Archive for May, 2008

Retailers Embrace RIAs

Tuesday, May 27th, 2008

It looks like retailers are starting to see the true potential of rich Internet applications (RIAs). During last week’s ACCM conference in Orlando, I attended an interesting session about “Getting the best ROI from Rich Media”. The session looked at some of the key trends in retail and the predictions that industry analysts are making about the rise of rich content on eCommerce sites. Many of the stats presented focused on the number of retailers adding alternate images, video, and zoom features to their pages. However, one surprising figure that was mentioned was that 69% of the top 100 retailers are planning to add RIAs to their site in the coming year (taken from the Forrester State of Online Retail 2008 report). This includes technology such as product selectors, configurators, wardrobe tools, and more. This is a huge increase over last year. It seems that the early results from retailers that made the jump, combined with consumer reaction have caused retailers to step up to the plate.

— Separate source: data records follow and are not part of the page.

Lemma shape_update_cases (W H : Z) (s : t Q) (g : Rng Q) :
  update W H s g
  = if ((x (move s) <? - $200) || (x (move s) >? of_Z W + $200)
        || (y (move s) <? - $200) || (y (move s) >? of_Z H + $200))%js
    then reset W H g else (move s, g).
Proof.
  unfold update.
  destruct ((x (move s) <? - $200) || (x (move s) >? of_Z W + $200)
            || (y (move s) <? - $200) || (y (move s) >? of_Z H + $200))%js;
    reflexivity.
Qed.

(** The index [Math.floor(Math.random() * 3)] is 0, 1 or 2. *)
Lemma floor_of_three (r : Q) :
  0 <= r < 1 -> (0 <= Qfloor (r * 3) < 3)%Z.
Proof.
  intros [R0 R1]. split.
  - change 0%Z with (Qfloor 0). apply Qfloor_resp_le. nra.
  - rewrite Zlt_Qlt. eapply Qle_lt_trans; [apply Qfloor_le|].
    change (inject_Z 3) with 3. lra.
Qed.

Lemma shape_reset_sides (W H : Z) (g : Rng Q) :
  unit_draws g ->
  exists n : Z, sides (fst (reset W H g)) = Some n /\ (n = 3 \/ n = 4 \/ n = 6)%Z.
Proof.
  intros U. pose proof (U (6 + drawn g)%nat) as R7.
  apply floor_of_three in R7.
  cbn -[Qmult Qplus Qminus Qopp Qdiv inject_Z Qfloor index].
  change (inject_Z 3) with 3.
  assert (C : (Qfloor (stream g (6 + drawn g)%nat * 3) = 0
               \/ Qfloor (stream g (6 + drawn g)%nat * 3) = 1
               \/ Qfloor (stream g (6 + drawn g)%nat * 3) = 2)%Z) by lia.
  change (6 + drawn g)%nat with (S (S (S (S (S (S (drawn g))))))) in C.
  destruct C as [-> | [-> | ->]];
    [exists 3%Z | exists 4%Z | exists 6%Z]; (split; [reflexivity | lia]).
Qed.

End ShapeLife.

(** X24: in exact arithmetic, with draws in [0, 1) and a surface whose
    sides are 0 or more, a shape comes out of [update()] within the
    surface padded by 200 on each side. *)
Theorem shape_stays_near_surface
  {M : JSMath Q} (W H : Z) (s : GeomShape.t Q) (g : Rng Q) :
  unit_draws g -> (0 <= W)%Z -> (0 <= H)%Z ->
  let s' := fst (GeomShape.update W H s g) in
  (- (200) <= GeomShape.x s' <= inject_Z W + 200)%Q
  /\ (- (200) <= GeomShape.y s' <= inject_Z H + 200)%Q.
Proof.
  intros U HW HH. cbv zeta. rewrite shape_update_cases.
  assert (PW : (0 <= inject_Z W)%Q)
    by (change 0%Q with (inject_Z 0); rewrite <- Zle_Qle; exact HW).
  assert (PH : (0 <= inject_Z H)%Q)
    by (change 0%Q with (inject_Z 0); rewrite <- Zle_Qle; exact HH).
  destruct (GeomShape.x (GeomShape.move s) <? - $200)%js eqn:A;
    [|destruct (GeomShape.x (GeomShape.move s) >? of_Z W + $200)%js eqn:B;
      [|destruct (GeomShape.y (GeomShape.move s) <? - $200)%js eqn:C;
        [|destruct (GeomShape.y (GeomShape.move s) >? of_Z H + $200)%js eqn:D]]];
    cbn [orb].
  1-4: pose proof (U (drawn g)) as R1; pose proof (U (S (drawn g))) as R2;
       cbn -[Qmult Qplus Qminus Qopp Qdiv inject_Z Qle];
       repeat split; nra.
  apply ltb_exact_false in A, B, C, D. cbn [fst].
  cbn [lit of_Z exact opp add] in A, B, C, D.
  change (inject_Z 200) with 200%Q in *.
  repeat split; assumption.
Qed.

Lemma shape_stays_near_surface_witness :
  let s' := fst (@GeomShape.update Q exact Sample.mathQ 800 600
                   (fst (@GeomShape.reset Q exact Sample.mathQ 800 600 Sample.halves))
                   Sample.halves) in
  (- (200) <= GeomShape.x s' <= inject_Z 800 + 200)%Q
  /\ (- (200) <= GeomShape.y s' <= inject_Z 600 + 200)%Q.
Proof.
  apply (@shape_stays_near_surface Sample.mathQ 800 600
           (fst (@GeomShape.reset Q exact Sample.mathQ 800 600 Sample.halves))
           Sample.halves).
  - intros i. cbn. split; [discriminate|reflexivity].
  - lia.
  - lia.
Defined.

If you are interested in learning more about Rich eCommerce, register for our free webinar An Introduction to Rich eCommerce, scheduled for Thursday, June 12, 2008 at 10 AM.

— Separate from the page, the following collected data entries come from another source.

(** * wg-api: the JSON-RPC dispatch and validation layer

    A shallow embedding of the Go packages [server/jsonrpc], [client] and
    [server] of jamescun/wg-api, and the properties of its specification
    checked against that embedding.

    Conventions of the embedding:
    - a Go [int], [int64] or [time.Duration] is a [Z]; every comparison the
      program makes on them is a comparison with zero, so no wrap-around is
      involved;
    - a Go [string] is a [string] of bytes, so that [String.length] is Go's
      [len];
    - a pointer that the program compares with [nil] is an [option];
    - a pair [(T, error)] returned by a function is a sum [T + error];
    - a bare [error] result is an [option error], [None] being [nil];
    - the functions of the Go standard library and of wgctrl that the server
      calls are fields of the [Runtime] class, the JSON decoder is the
      [Decoder] class, and the WireGuard control client is the record
      [wgctrl.Client]: every theorem holds for all of them. *)

From Stdlib Require Import ZArith List String Ascii Bool Lia DecimalString.
From Stdlib.Strings Require Import Byte.
Import ListNotations.

Local Open Scope string_scope.
Local Open Scope Z_scope.

(** [fmt]'s verb [%d] on an [int]. *)
Definition itoa (n : Z) : string := NilZero.string_of_int (Z.to_int n).

(** ** Package [server/jsonrpc] *)
Module jsonrpc.

(** [type Error struct]. [Data] is an [interface{}]; every call site of
    the program passes [nil], an opaque payload stands for the rest. *)
Record Error : Type := mkError {
  Code : Z;
  Message : string;
  Data : option string
}.

(** [func (e Error) Error() string] *)
Definition Error_Error (e : Error) : string :=
  "Error(" ++ itoa (Code e) ++ "): " ++ Message e.

Definition ParseError (message : string) (data : option string) : Error :=
  {| Code := -32700; Message := message; Data := data |}.

Definition InvalidRequest (message : string) (data : option string) : Error :=
  {| Code := -32600; Message := message; Data := data |}.

Definition MethodNotFound (message : string) (data : option string) : Error :=
  {| Code := -32601; Message := message; Data := data |}.

Definition InvalidParams (message : string) (data : option string) : Error :=
  {| Code := -32602; Message := message; Data := data |}.

Definition InternalError (message : string) (data : option string) : Error :=
  {| Code := -32603; Message := message; Data := data |}.

(** [ServerError]: the body is the same struct literal as its siblings. *)
Definition ServerError (code : Z) (message : string) (data : option string)
  : Error :=
  {| Code := code; Message := message; Data := data |}.

(** A non-nil value of Go's interface [error], as the type switch of
    [response.Write] sees it: a [*Error], or a value of another type, of
    which only the text of its [Error()] method is observable
    ([fmt.Errorf], the errors of the libraries). *)
Inductive error : Type :=
| ErrRPC (e : Error)
| ErrText (msg : string).

(** The method [Error()] of an [error]. *)
Definition error_Error (err : error) : string :=
  match err with
  | ErrRPC e => Error_Error e
  | ErrText msg => msg
  end.

(** [fmt.Errorf(prefix + "%w", err)]: the program never unwraps. *)
Definition Errorf_w (prefix : string) (err : error) : error :=
  ErrText (prefix ++ error_Error err).

(** [type Request struct]; [json.RawMessage] is a byte string. The
    unexported [ctx] is left out: no handler reads its context. *)
Record Request : Type := mkRequest {
  Request_Version : string;
  Method : string;
  Params : string;
  Request_ID : string;
  raddr : string
}.

Definition RemoteAddr (r : Request) : string := raddr r.

Section Response.
(** The values that do not implement [error]. *)
Variable T : Type.

(** An [interface{}] handed to a response writer. *)
Inductive any : Type :=
| Nil
| OfError (err : error)
| Value (v : T).

(** [x == nil] on an [interface{}] and on a [*Error]. *)
Definition is_nil (x : any) : bool :=
  match x with Nil => true | _ => false end.

Definition no_error (e : option Error) : bool :=
  match e with None => true | Some _ => false end.

(** [type response struct] *)
Record response : Type := mkResponse {
  Version : string;
  Result : any;
  Error_ : option Error;
  ID : string
}.

(** [func (r *response) Write(res interface{}) error]: the returned
    error and the receiver after the call. *)
Definition response_Write (res : any) (r : response)
  : option error * response :=
  if negb (is_nil (Result r)) && negb (no_error (Error_ r)) then
    (Some (ErrText "response already written"), r)
  else
    match res with
    | OfError (ErrRPC rpcErr) =>
        (None, {| Version := Version r; Result := Result r;
                  Error_ := Some rpcErr; ID := ID r |})
    | OfError err =>
        (None, {| Version := Version r; Result := Result r;
                  Error_ := Some (InternalError (error_Error err) None);
                  ID := ID r |})
    | _ =>
        (None, {| Version := Version r; Result := res;
                  Error_ := Error_ r; ID := ID r |})
    end.

(** [type ResponseWriter interface]: a writer state [W] with its
    [Write] method. *)
Class ResponseWriter (W : Type) : Type :=
  writer_Write : any -> W -> option error * W.

#[global] Instance response_ResponseWriter : ResponseWriter response :=
  response_Write.

(** The response [HTTP] hands to the handler:
    [&response{Version: "2.0", ID: req.ID}]. *)
Definition HTTP_response (req : Request) : response :=
  {| Version := "2.0"; Result := Nil; Error_ := None;
     ID := Request_ID req |}.
End Response.

Arguments Nil {T}.
Arguments OfError {T} err.
Arguments Value {T} v.
Arguments is_nil {T} x.
Arguments response T : clear implicits.
Arguments Version {T} r.
Arguments Result {T} r.
Arguments Error_ {T} r.
Arguments ID {T} r.
Arguments mkResponse {T}.
Arguments response_Write {T} res r.
Arguments writer_Write {T W _} res w.
Arguments HTTP_response {T} req.
End jsonrpc.

(** [wgtypes.Key] is [[32]byte]: Go's [==] on it is equality of the bytes. *)
Definition Key : Type := list byte.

The State of The RIA Nation

Wednesday, May 21st, 2008

I figured I’d post a quick summary on the “state of the nation” in regards to RIAs since it has been a very active couple of months.

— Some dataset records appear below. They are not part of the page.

(** * HKDF (RFC 5869) as implemented in hkdf/hkdf.go

    A shallow embedding of [Extract], [Expand], [New] and the streaming
    [Read] of the unexported [hkdf] reader, followed by the properties of
    the specification that concern them.

    Conventions of the embedding.
    - A Go [byte] is a [Byte.byte]; arithmetic on it goes through [Z] and is
      reduced modulo 256 ([byte_of_Z]).
    - A Go [int] is a [Z]; additions and multiplications wrap to the signed
      64-bit range ([wrap_int]).
    - A [[]byte] whose nil-ness is tested by the code (the salt) is an
      [option (list byte)], [None] being the nil slice.  Every other slice is
      only read through its elements and is the list of them.
    - [crypto/hmac] and the hash are external; they are the [HashFn]
      interface below.
    - The caller's buffer [p] is passed to [Read] by its contents and comes
      back with the contents it has when [Read] returns.  It shares no
      memory with [info], which the reader keeps by reference and which is
      taken not to change between calls. *)

From Stdlib Require Import ZArith List Lia Bool.
From Stdlib Require Import Strings.Byte.
From Stdlib Require Strings.String.
Import String.StringSyntax.
Local Delimit Scope string_scope with string.
Import ListNotations.
Local Open Scope Z_scope.

Definition byte : Set := Byte.byte.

Kevin Whinnery has an interesting blog titled Which RIA Tools Give Us the Best Bang for Your Buck?. Interesting because I agree with his analysis: there is no best RIA tool out there, only trade-offs.

As I had mentioned in Spry 1.7 is Coming Soon AJAX and Flex are now considered complementary: the former specializes in moderately rich interfaces, but may lead to expensive Write Once, Debug Everywhere projects, whereas the latter allows for more expressive interfaces at the cost of surrendering part of your [software's] freedom to private interests.

On the topic of MVC-ish frameworks (as referred to by Kevin Whinnery), it is worth noting that Flex too can be a very efficient MVC development framework with Cairngorm, but most particularly with PureMVC which Laurent Brigaut, INM’s Director of R&D, will speak about at Webmaniacs tomorrow.

RIA War Is Brewing is another interesting and recent article by Jim Rapoza. Although I perceive this competition as more of a Socratic dialectic applied to the business world than a true battle, Jim converges on the same conclusion as this Blog consistently promotes: real competition is now between Adobe and Microsoft. Whether other RIA tools can be categorized as Lada‘s or Aston Martin‘s, one way or another, they are marginal and only suited for niche applications.

Once online and offline environments are mastered for desktop computers, laptops and kiosks, the next natural step for RIA technologies is the propagation to mobile devices. Tablet technologies have a very promising future but are still embryonic. Thus the smartphone is the next logical platform of choice.

Very interesting plans are unfolding on this new frontier with Microsoft demonstrating serious progress with Silverlight and Adobe coming out of its 20th Century bi-standard policies (Flash Player and Flash Lite Player) with the Open Screen Project. Google fosters the Open Handset Alliance with the Android project, and Sun is behind its JavaFX developers, but neither will deliver truly rich applications, at least not in the foreseeable future. But this is a topic for another day, and another posting.